It is noted that the terminology used herein is for the purpose of describing particular embodiments only and is not intended to be limiting of exemplary embodiments according to the invention. As used herein, the singular forms "a", "an" and "the" are intended to include the plural forms as well, and it should be understood that when the terms "comprises" and/or "comprising" are used in this specification, they specify the presence of stated features, steps, operations, devices, components, and/or combinations thereof, unless the context clearly indicates otherwise.

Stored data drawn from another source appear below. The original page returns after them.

(* ===== verification/GenFragmentSpec.v ===== *)
(** What the regions of GenFragment.v are: at the start the connected components of the
    nodes with the same usage; at the end pieces around which the steps of every flow
    are in order; and what that order is. *)

From S2P Require Import Prelude.
From S2P Require Import Order.
From S2P Require Import GenNode.
From S2P Require Import GenUsage.
From S2P Require Import GenUnionFind.
From S2P Require Import GenLayoutSpec.
From S2P Require Import GenFragment.
From S2P Require Import Digraph.
From S2P Require Import GenLayout.
From S2P Require Import GenCheck.

(** ** Grouping by root *)

(** The groups hold the nodes seen so far, each under its root. *)
Record grouped (parent : list nat) (seen : list nat) (comps : list (nat * list nat)) : Prop := {
  gr_roots : NoDup (comps.*1);
  gr_perm : concat (comps.*2) ≡ₚ seen;
  gr_rep : forall r ms i, (r, ms) ∈ comps -> i ∈ ms -> rep parent i r
}.

Lemma add_member_roots r i comps x : x ∈ (add_member r i comps).*1 <-> x = r \/ x ∈ comps.*1.
Proof.
  induction comps as [|[r' ms] comps IH]; cbn [add_member].
  - cbn. rewrite list_elem_of_singleton. pose proof (not_elem_of_nil x). tauto.
  - destruct (Nat.eqb_spec r' r) as [->|Hne]; rewrite !fmap_cons, !elem_of_cons; cbn; [tauto|].
    rewrite IH. tauto.
Qed.

Lemma add_member_grouped parent seen comps r i :
  grouped parent seen comps -> rep parent i r -> grouped parent (seen ++ [i]) (add_member r i comps).
Proof.
  intros [Hd HP HR] Hi. constructor.
  - clear HP HR. induction comps as [|[r' ms] comps IH]; cbn [add_member]; [apply NoDup_singleton|].
    rewrite fmap_cons, NoDup_cons in Hd. destruct Hd as [Hn Hd]. cbn in Hn.
    destruct (Nat.eqb_spec r' r) as [->|Hne]; rewrite fmap_cons, NoDup_cons; cbn; [done|].
    split; [|auto]. rewrite add_member_roots. intros [->|]; done.
  - rewrite <-HP. clear Hd HP HR Hi. induction comps as [|[r' ms] comps IH]; cbn [add_member]; [done|].
    destruct (r' =? r)%nat; cbn; [|by rewrite <-app_assoc, IH]. rewrite <-!app_assoc. f_equiv. apply Permutation_app_comm.
  - clear Hd HP. induction comps as [|[r' ms] comps IH]; cbn [add_member]; intros r0 ms0 j.
    + intros [= -> ->]%list_elem_of_singleton ->%list_elem_of_singleton. done.
    + destruct (Nat.eqb_spec r' r) as [->|Hne]; intros [[= -> ->]|Hin]%elem_of_cons Hj.
      * apply elem_of_app in Hj as [Hj| ->%list_elem_of_singleton]; [|done]. apply (HR r ms); [left|done].
      * apply (HR r0 ms0); [by right|done].
      * apply (HR r' ms); [left|done].
      * apply (IH ltac:(intros r1 ms1 j1 H1; apply HR; by right) r0 ms0 j Hin Hj).
Qed.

It should be noted that the flowchart and block diagrams in the figures represent the architecture, functionality, and operation of possible implementations of systems according to various embodiments of the present disclosure. It should be noted that each block in the flowchart or block diagrams may represent a module, a segment, or a portion of code, which may comprise one or more executable instructions for implementing the logical function specified in the respective embodiment. It should also be noted that, in some alternative implementations, the functions noted in the block may occur out of the order noted in the figures. For example, two blocks shown in succession may, in fact, be executed substantially concurrently, or the blocks may sometimes be executed in the reverse order, depending upon the functionality involved. It will also be noted that each block of the flowchart illustrations and/or block diagrams, and combinations of blocks in the flowchart illustrations and/or block diagrams, can be implemented by special purpose hardware-based systems which perform the specified functions or acts, or combinations of special purpose hardware and computer instructions.

Example one

As shown in fig. 1, the present embodiment provides a biomarker recognition system based on a network maximum information flow model, including:

a comparison screening module configured to: comparing the information flow scores of the same nodes in different resistance networks, only keeping the node with the largest information flow score in the original network so as to obtain a candidate module, and then eliminating the modules with the node number less than a set value to finally obtain a qualified module;

The embodiment discloses a biomarker recognition system based on a maximum network information flow model, which is based on interaction data of transcriptome and proteome, is applicable to general diseases, and for more clear expression, the system is described by taking congenital heart disease as an example, and is shown in fig. 1 and comprises:

s1: acquiring gene expression data related to the Faluo quadruple syndrome of the congenital heart disease and reconstructing gene expression data of an operation control group, constructing a protein interaction network, and weighting each interaction.

S2: and performing Z fraction processing on the gene expression data, and performing t test to obtain the target gene and the differential expression gene.

S3: and obtaining the shortest path between the target gene Si and the differential expression gene Tj, and constructing a sub-network.

S4: and modeling the constructed protein sub-network into a resistance network, and calculating the information flow fraction of each node in each resistance network by using kirchhoff current law.

S5: and comparing the information flow scores of the same nodes in different resistance networks, only keeping the node with the largest information flow score in the original network so as to obtain a candidate module, and then eliminating the module with the smaller number of nodes to finally obtain a qualified module.

S6: and (4) classifying by using a logistic regression model, and drawing an ROC curve to evaluate the classification effect.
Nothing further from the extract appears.